Mit dem angefochtenen Beschlussgenehmigte das Erstgericht gemäß § 122 Abs 1 IO die Verwaltungsschlussrechnung, bestimmte die Entlohnung der ehemaligen Insolvenzverwalterin mit EUR 2.400,- (darin EUR 400,- USt) und erteilte ihr die Ermächtigung, die Entlohnung aus der Insolvenzmasse zu entnehmen. Begründend führte das Erstgericht aus, nach ständiger Rechtsprechung des Oberlandesgerichts Wien habe der Insolvenzverwalter auch bei Aufhebung des Insolvenzverfahrens infolge eines erfolgreichen Rekurses gegen den Insolvenzeröffnungsbeschluss Anspruch auf Entlohnung, weil er bis zum Eintritt der Rechtskraft des abändernden Beschlusses eine Tätigkeit zu verrichten habe. Jedem Insolvenzverwalter gebühre die Regelentlohnung gemäß § 82 Abs 1 IO. Er habe sofort mit der Wahrnehmung seiner Pflichten zu beginnen, übe eine normale Verwaltertätigkeit aus und sei daher zu entlohnen. Zu prüfen sei wie in jedem Verfahren, ob eine Verminderung oder Erhöhung der Entlohnung angemessen sei. Die vorgetragenen Gegenargumente könnten nicht zu einer Abkehr von der ständigen Rechtsprechung überzeugen. Es gebühre daher gemäß § 125 Abs 1 IO die gekürzte Mindestentlohnung. Auch gegen die Verwaltungsschlussrechnung würden keine Bedenken bestehen.

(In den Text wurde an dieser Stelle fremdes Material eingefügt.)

Lemma retention_two_placeholders (tableName : string) :
  exists a b c,
    generateRetentionPolicy tableName
    = a +++ daysPlaceholder +++ b +++ daysPlaceholder +++ c.
Proof.
  exists (newline +++ "-- Create retention policy for " +++ tableName +++ newline
            +++ "CREATE OR REPLACE FUNCTION cleanup_" +++ tableName +++ "()" +++ newline
            +++ "RETURNS void AS $$" +++ newline
            +++ "BEGIN" +++ newline
            +++ "    -- Archive old data before deletion" +++ newline
            +++ "    INSERT INTO " +++ quoted (tableName +++ "_archive") +++ " " +++ newline
            +++ "    SELECT * FROM " +++ quoted tableName +++ " " +++ newline
            +++ "    WHERE created_at < NOW() - INTERVAL '"),
         (" days';" +++ newline
            +++ "    " +++ newline
            +++ "    -- Delete old data" +++ newline
            +++ "    DELETE FROM " +++ quoted tableName +++ " " +++ newline
            +++ "    WHERE created_at < NOW() - INTERVAL '").
  eexists.
  unfold generateRetentionPolicy, lines, join. cbn [String.concat].
  rewrite !append_assoc. cbn [String.append]. reflexivity.
Qed.

(** X8: the retention statement that [createSecureTable] builds still holds the
    placeholder for the number of days after the number was put in, whatever
    is given for the number: the template has the placeholder twice, in the
    archiving and in the deleting statement, and only the first one is
    replaced. *)
Theorem retention_placeholder_remains (tableName : string) (retentionDays : value) :
  includes daysPlaceholder
    (replaceFirst daysPlaceholder (toStr retentionDays)
       (generateRetentionPolicy tableName)) = true.
Proof.
  destruct (retention_two_placeholders tableName) as (a & b & c & ->).
  apply replaceFrom_leaves_second.
Qed.

Example retention_for_orders :
  let sql := replaceFirst daysPlaceholder "90" (generateRetentionPolicy "orders") in
  includes "WHERE created_at < NOW() - INTERVAL '90 days';" sql = true /\
  includes "WHERE created_at < NOW() - INTERVAL '{{DAYS}} days';" sql = true.
Proof. split; vm_compute; reflexivity. Qed.

End SqlFacts.

(* ================================================================== *)
(** * More on the field cipher and on what is sent *)
(* ================================================================== *)

Module TransformFacts.
Import JS RegExp Connector Runtime ObjectFacts AuditFacts CipherFacts PipelineFacts.

Lemma set_fresh (k : string) (v : value) (o : object) :
  ~ In k (keys o) -> set k v o = o ++ [(k, v)].
Proof.
  induction o as [|[k' v'] o IH]; intros N; [reflexivity|].
  cbn [set]. destruct (String.eqb_spec k' k) as [->|D].
  - exfalso. apply N. left. reflexivity.
  - cbn [app]. f_equal. apply IH. intros H. apply N. right. exact H.
Qed.

Lemma keys_set (k : string) (v : value) (o : object) :
  keys (set k v o) = if in_dec string_dec k (keys o) then keys o else keys o ++ [k].
Proof.
  unfold keys. induction o as [|[k' v'] o IH]; [reflexivity|].
  cbn [set]. destruct (String.eqb_spec k' k) as [->|D]; cbn [map fst].
  - destruct (in_dec string_dec k (k :: map fst o)) as [_|N]; [reflexivity|].
    exfalso. apply N. left. reflexivity.
  - rewrite IH.
    destruct (in_dec string_dec k (map fst o)) as [I|N];
      destruct (in_dec string_dec k (k' :: map fst o)) as [I'|N']; try reflexivity.
    + exfalso. apply N'. right. exact I.
    + destruct I' as [E|I']; [congruence|contradiction].
Qed.

Lemma set_wellFormed (k : string) (v : value) (o : object) :
  wellFormed o -> wellFormed (set k v o).
Proof.
  unfold wellFormed. intros W. rewrite keys_set.
  destruct (in_dec string_dec k (keys o)) as [_|N]; [exact W|].
  apply NoDup_app; [exact W|repeat constructor; intros []|].
  intros x Hx [<-|[]]. contradiction.
Qed.

Section Transform.

Variable navigatorUserAgent : string.
Variable isoTime : nat -> string.
Variable subtleDigest : string -> option string.
Variable subtleGenerateKey : nat -> option nat.
Variable subtleEncrypt : nat -> nat -> string -> option string.
Variable fetch : nat -> request -> reply.

Let encryptRecord := encryptSensitiveData subtleDigest subtleGenerateKey subtleEncrypt.
Let loop := forEntries subtleDigest subtleGenerateKey subtleEncrypt.
Let submit :=
  submitSecureData navigatorUserAgent isoTime subtleDigest subtleGenerateKey
    subtleEncrypt fetch.

Definition needsCipher (kv : string * value) : bool :=
  isSensitiveField (ofName (fst kv)) && truthy (snd kv).

(** ** Records with nothing to encrypt *)

Lemma forEntries_plain (entries : list (string * value)) :
  forall acc st,
    NoDup (keys (acc ++ entries)) ->
    (forall kv, In kv entries -> needsCipher kv = false) ->
    loop entries acc st = (Ok (acc ++ entries), st).
Proof.
  induction entries as [|[k v] entries IH]; intros acc st N P.
  - rewrite app_nil_r. reflexivity.
  - unfold loop. cbn [forEntries]. unfold bind, encryptEntry.
    pose proof (P (k, v) (or_introl eq_refl)) as Pk. unfold needsCipher in Pk.
    cbn [fst snd] in Pk. rewrite Pk. cbn [ret].
    assert (F : ~ In k (keys acc)).
    { unfold keys in N. rewrite map_app in N. cbn [map fst] in N.
      apply NoDup_remove_2 in N. intros H. apply N. apply in_or_app. left. exact H. }
    rewrite (set_fresh _ _ _ F).
    fold loop. rewrite IH.
    + rewrite <- app_assoc. reflexivity.
    + rewrite <- app_assoc. exact N.
    + intros kv H. apply P. right. exact H.
Qed.

(** X9: a record in which no field is both sensitive and non-empty comes out of
    [encryptSensitiveData] as it went in, and neither the key nor the random
    source is touched. *)
Theorem nothing_to_encrypt (data : object) (st : state) :
  wellFormed data ->
  (forall kv, In kv data -> needsCipher kv = false) ->
  encryptRecord data st = (Ok data, st).
Proof.
  intros W P. unfold encryptRecord, encryptSensitiveData.
  exact (forEntries_plain data [] st W P).
Qed.

(** ** When the cipher is not available *)

(** The cipher is down when the primitive refuses every encryption, or when
    there is no key and none can be generated. *)
Definition cipherDown (st : state) : Prop :=
  (forall k iv text, subtleEncrypt k iv text = None) \/
  (encryptionKey (this st) = None /\ forall n, subtleGenerateKey n = None).

Lemma encrypt_down (text : string) (st : state) :
  cipherDown st ->
  exists st', encrypt subtleGenerateKey subtleEncrypt text st = (Ok text, st') /\
              sameSession st st'.
Proof.
  intros D.
  unfold encrypt, initializeEncryption, random, bind, gets, modify, ret. cbn [fst snd].
  destruct (encryptionKey (this st)) as [k|] eqn:K.
  - cbn [this withWindow withThis window encryptionKey]. rewrite K.
    destruct D as [D|[D _]]; [|congruence]. rewrite D.
    eexists. split; [reflexivity|constructor; reflexivity].
  - destruct (subtleGenerateKey (entropy (window st))) as [k|] eqn:G;
      cbn [this withWindow withThis window encryptionKey setKey draw entropy].
    + destruct D as [D|[_ D]]; [|rewrite D in G; discriminate G]. rewrite D.
      eexists. split; [reflexivity|constructor; reflexivity].
    + rewrite K. eexists. split; [reflexivity|constructor; reflexivity].
Qed.

(** X10: with the cipher down, the round of a sensitive, non-empty field stores
    the plain text of the value under [key_encrypted], next to its hash. *)
Theorem cipher_down_stores_plaintext (key text : string) (v : value)
    (acc : object) (st : state) :
  cipherDown st ->
  isSensitiveField (ofName key) = true ->
  truthy v = true ->
  toStringMethod v = Some text ->
  exists st',
    encryptEntry subtleDigest subtleGenerateKey subtleEncrypt (key, v) acc st
    = (Ok (set (key +++ "_hash") (Str (hash subtleDigest (this st) text))
             (set (key +++ "_encrypted") (Str text) acc)), st').
Proof.
  intros D S T TS. destruct (encrypt_down text st D) as (st' & E & Same).
  exists st'. unfold encryptEntry. rewrite S, T, TS. cbn [andb].
  unfold bind, gets, ret. rewrite E.
  unfold hash. rewrite (same_url _ _ Same). reflexivity.
Qed.

(** ** The plain name of an encrypted field *)

Lemma writer_or_not (key : string) (entries : list (string * value)) :
  (exists kv, In kv entries /\ In key (writes kv)) \/
  (forall kv, In kv entries -> ~ In key (writes kv)).
Proof.
  induction entries as [|kv entries [(kv' & I & Wr)|None]].
  - right. intros kv [].
  - left. exists kv'. split; [right; exact I|exact Wr].
  - destruct (in_dec string_dec key (writes kv)) as [Y|N].
    + left. exists kv. split; [left; reflexivity|exact Y].
    + right. intros kv' [<-|I]; [exact N|apply None; exact I].
Qed.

Gegen diesen Beschluss richtet sich der Rekurs des Schuldners mit dem Antrag auf Abänderung dahin, dass der Beschlussteil, wonach die Masseverwalterin ermächtigt werde, die Entlohnung aus der Insolvenzmasse zu entnehmen, zur Gänze zu entfallen habe. Es möge ausgesprochen werden, dass der Rekurswerber keine Kosten der Insolvenzverwalterin und des Insolvenzverfahrens zu tragen habe.
Der Rekurs ist-im Ergebnis- teilweise berechtigt.